Does windows 10 have SSH already?
Windows does not currently have native SSH support (expected early 2016)
Some further reading here
Here's a more complete answer as of last week:
The PowerShell team is continuing to work on a Windows OpenSSH implementation. Their active work can be seen in this repository which is a fork from the root openssh-portable repository. You can see from the commit history that the PowerShell team regularly merges upstream commits into their repository as well as adding their own commits.
As best I can tell PowerShell/openssh-portable has only modified the upstream code by adding the following folders (and their contained source files) ~/contrib/win32, ~/regress/pesterTests and ~/regress/unittests/win32compat.
On December 19, 2016 the PowerShell team created a pull request into the openssh/openssh-portable repository which is still under review. The most recent activity on the pull request appears to be comments/commits on Jun 13, 2017.
The PowerShell team has a second repository, PowerShell/Win32-OpenSSH, where they make builds of PowerShell/openssh-portable available. The Win32-OpenSSH repo has a few commits of its own but is mostly a source copy from PowerShell/openssh-portable.

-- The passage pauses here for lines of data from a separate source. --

(** * cli53 acceptance-test harness: step definitions

    A shallow embedding of [internal/features/step_definitions.go] and the
    properties of its argument tokenizer, zone-file normalizer, zone diff
    and fixture registry.

    Go strings are byte sequences, modelled as [string] (a list of 8-bit
    [ascii] characters).  Go maps used as sets are [gmap string bool].
    The provider (Route 53), the binary under test and the test framework
    are external: they appear as an environment record of transition
    functions over an abstract external state. *)

From Stdlib Require Import Ascii String NArith HexString.
From Stdlib Require DecimalString.
From stdpp Require Import base option list gmap strings fin_maps fin_sets.

(** ** The [strings] package, as far as the harness uses it *)

Module strings.

(** [strings.HasPrefix(s, prefix)] *)
Definition HasPrefix (s prefix : string) : bool := String.prefix prefix s.

(** Drop the first [n] bytes: the slice expression [s[n:]] for
    [n <= len(s)]. *)
Fixpoint drop (n : nat) (s : string) : string :=
  match n, s with
  | O, _ => s
  | S _, EmptyString => EmptyString
  | S k, String _ s' => drop k s'
  end.

(** Keep the first [n] bytes: the slice expression [s[:n]]. *)
Fixpoint take (n : nat) (s : string) : string :=
  match n, s with
  | O, _ => EmptyString
  | S _, EmptyString => EmptyString
  | S k, String c s' => String c (take k s')
  end.

(** [strings.HasSuffix(s, suffix)]:
    [len(s) >= len(suffix) && s[len(s)-len(suffix):] == suffix] *)
Definition HasSuffix (s suffix : string) : bool :=
  (String.length suffix <=? String.length s)%nat
  && String.eqb (drop (String.length s - String.length suffix) s) suffix.

(** [strings.TrimPrefix(s, prefix)] *)
Definition TrimPrefix (s prefix : string) : string :=
  if HasPrefix s prefix then drop (String.length prefix) s else s.

(** [strings.TrimSuffix(s, suffix)] *)
Definition TrimSuffix (s suffix : string) : string :=
  if HasSuffix s suffix
  then take (String.length s - String.length suffix) s
  else s.

(** [strings.Contains(s, substr)] *)
Fixpoint Contains (s substr : string) : bool :=
  String.prefix substr s
  || match s with
     | EmptyString => false
     | String _ s' => Contains s' substr
     end.

(** [strings.Split(s, sep)] for a one-byte separator, the only form the
    harness uses ([" "] and ["\n"]): every occurrence of [sep] ends a
    field, so [n] separators give [n+1] fields and the empty string
    gives the single field [""]. *)
Fixpoint Split (s : string) (sep : ascii) : list string :=
  match s with
  | EmptyString => [EmptyString]
  | String c s' =>
      if Ascii.eqb c sep then EmptyString :: Split s' sep
      else match Split s' sep with
           | f :: fs => String c f :: fs
           | [] => [String c EmptyString]
           end
  end.
(** C4, as the code has it: in the result of the rules stage no field holds
    two candidates whose values are equal up to case; the list of a field is
    the five best of the deduplicated matches of its rule, and for every raw
    match deduplication keeps a match of the same value, up to case, that is
    at least as confident.  (Merging and post-processing do not deduplicate
    again.) *)
Theorem C4_rules_stage_no_duplicates (this : RulesEngine.t) (text : string)
    (specificFields : option (list string)) (f : string) (ms : list Candidate) :
  Obj.get (RulesEngine.extractFields this text specificFields) f = Some ms ->
  NoDup (map dedupKey ms)
  /\ exists rule,
       let raw := RulesEngine.extractField text rule f in
       ms = take 5 (RulesEngine.removeDuplicates raw)
       /\ forall m, In m raw ->
            exists k, In k (RulesEngine.removeDuplicates raw)
                      /\ dedupKey k = dedupKey m
                      /\ (confidence m <= confidence k)%Q.
Proof.
  intros H. apply extractFields_rankedFor in H as Hr. split.
  - now apply (rankedFor_NoDup text f).
  - destruct Hr as (rule & ->). exists rule. split; [reflexivity |].
    intros m Hm. destruct (removeDuplicates_keeps_best _ _ Hm) as (k & ? & ? & ? & ?).
    now exists k.
Qed.

(** The custom rule of the test suite on a text that names one id twice. *)
Lemma C4_rules_stage_no_duplicates_witness :
  let ms :=
    default [] (Obj.get
                  (RulesEngine.extractFields (Example.idEngine 1) Example.idTwiceText
                     (Some ["customId"])) "customId") in
  NoDup (map dedupKey ms)
  /\ exists rule,
       let raw := RulesEngine.extractField Example.idTwiceText rule "customId" in
       ms = take 5 (RulesEngine.removeDuplicates raw)
       /\ forall m, In m raw ->
            exists k, In k (RulesEngine.removeDuplicates raw)
                      /\ dedupKey k = dedupKey m
                      /\ (confidence m <= confidence k)%Q.
Proof.
  apply (C4_rules_stage_no_duplicates (Example.idEngine 1) Example.idTwiceText
           (Some ["customId"]) "customId").
  vm_compute. reflexivity.
Defined.

(** C4 as stated fails after the merge: the rules stage finds [REF-A1] below
    the threshold, the backend answers [ref-a1] for the same field, and the
    merged and post-processed list holds both. *)
Lemma C4_counterexample :
  option_map (map dedupKey)
    (Obj.get
       (FieldExtractor.extractedFields
          (Example.run (Example.answering Example.replyRef)
             (Example.extractorWith "ref" Example.refRule)
             Example.refText ["ref"] true)) "ref")
  = Some ["ref-a1"; "ref-a1"].
Proof. vm_compute. reflexivity. Qed.

(** ** Gap detection and merge *)

Lemma identifyMissingFields_isMissing (this : FieldExtractor.t) (rulesResults : Fields)
    (threshold : Q) (sf : option (list string)) (f : string) :
  In f (FieldExtractor.identifyMissingFields this rulesResults threshold sf) ->
  FieldExtractor.isMissing rulesResults threshold f = true.
Proof.
  unfold FieldExtractor.identifyMissingFields. intros H.
  now apply List.filter_In in H as [_ H].
Qed.

(** [mergeResults] writes gap fields only. *)
Lemma mergeResults_other (rulesResults llmResults : Fields)
    (missingFields : list string) (f : string) :
  ~ In f missingFields ->
  Obj.get (FieldExtractor.mergeResults rulesResults llmResults missingFields) f
  = Obj.get rulesResults f.
Proof.
  unfold FieldExtractor.mergeResults. revert rulesResults.
  induction missingFields as [| g gs IH]; intros acc Hnin; simpl; [reflexivity |].
  rewrite IH by (intros H; apply Hnin; now right).
  destruct (Obj.get llmResults g) as [[| m ms] |]; try reflexivity.
  apply Obj_get_set_ne. intros ->. apply Hnin. now left.
Qed.

(** A field the rules stage filled with a candidate at or above the
    threshold is not a gap. *)
Lemma confident_not_missing (text f : string) (rulesResults : Fields)
    (threshold : Q) (ms : list Candidate) (c : Candidate) :
  Obj.get rulesResults f = Some ms ->
  rankedFor text f ms ->
  In c ms ->
  (threshold <= confidence c)%Q ->
  FieldExtractor.isMissing rulesResults threshold f = false.
Proof.
  intros Hget Hr Hin Hthr. unfold FieldExtractor.isMissing. rewrite Hget.
  destruct ms as [| best rest]; [destruct Hin |].
  apply Qltb_ge.
  pose proof (sorted_head_max best c rest (rankedFor_sorted _ _ _ Hr) Hin).
  lra.
Qed.

Lemma phases123_rulesResults (rt : Runtime) (config : Config) (net : Network)
    (now : Timestamp) (this : FieldExtractor.t)
    (doc : FieldExtractor.ProcessedDocument) (options : FieldExtractor.Options) :
  FieldExtractor.p_rulesResults
    (fst (FieldExtractor.extractPhases123 rt config net now this doc options))
  = RulesEngine.extractFields (FieldExtractor.rulesEngine this)
      (FieldExtractor.text doc) (FieldExtractor.specificFields options).
Proof.
  phase3_cases; reflexivity.
Qed.

Lemma phases123_missingFields (rt : Runtime) (config : Config) (net : Network)
    (now : Timestamp) (this : FieldExtractor.t)
    (doc : FieldExtractor.ProcessedDocument) (options : FieldExtractor.Options) :
  FieldExtractor.p_missingFields
    (fst (FieldExtractor.extractPhases123 rt config net now this doc options))
  = FieldExtractor.identifyMissingFields this
      (RulesEngine.extractFields (FieldExtractor.rulesEngine this)
         (FieldExtractor.text doc) (FieldExtractor.specificFields options))
      (FieldExtractor.confidenceThreshold options)
      (FieldExtractor.specificFields options).
Proof.
  phase3_cases; reflexivity.
Qed.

You can see the list of Win32-OpenSSH releases here. The releases contain executable binaries of the common openssh commands. If you extract the binaries and then add their directory to your PATH variable you should be able to use them.
What you can do as an alternative is use putty for client side access. If you want something server side, that is a bit harder. But you could use cygwin. There are some articles to get its ssh daemon running as a windows service.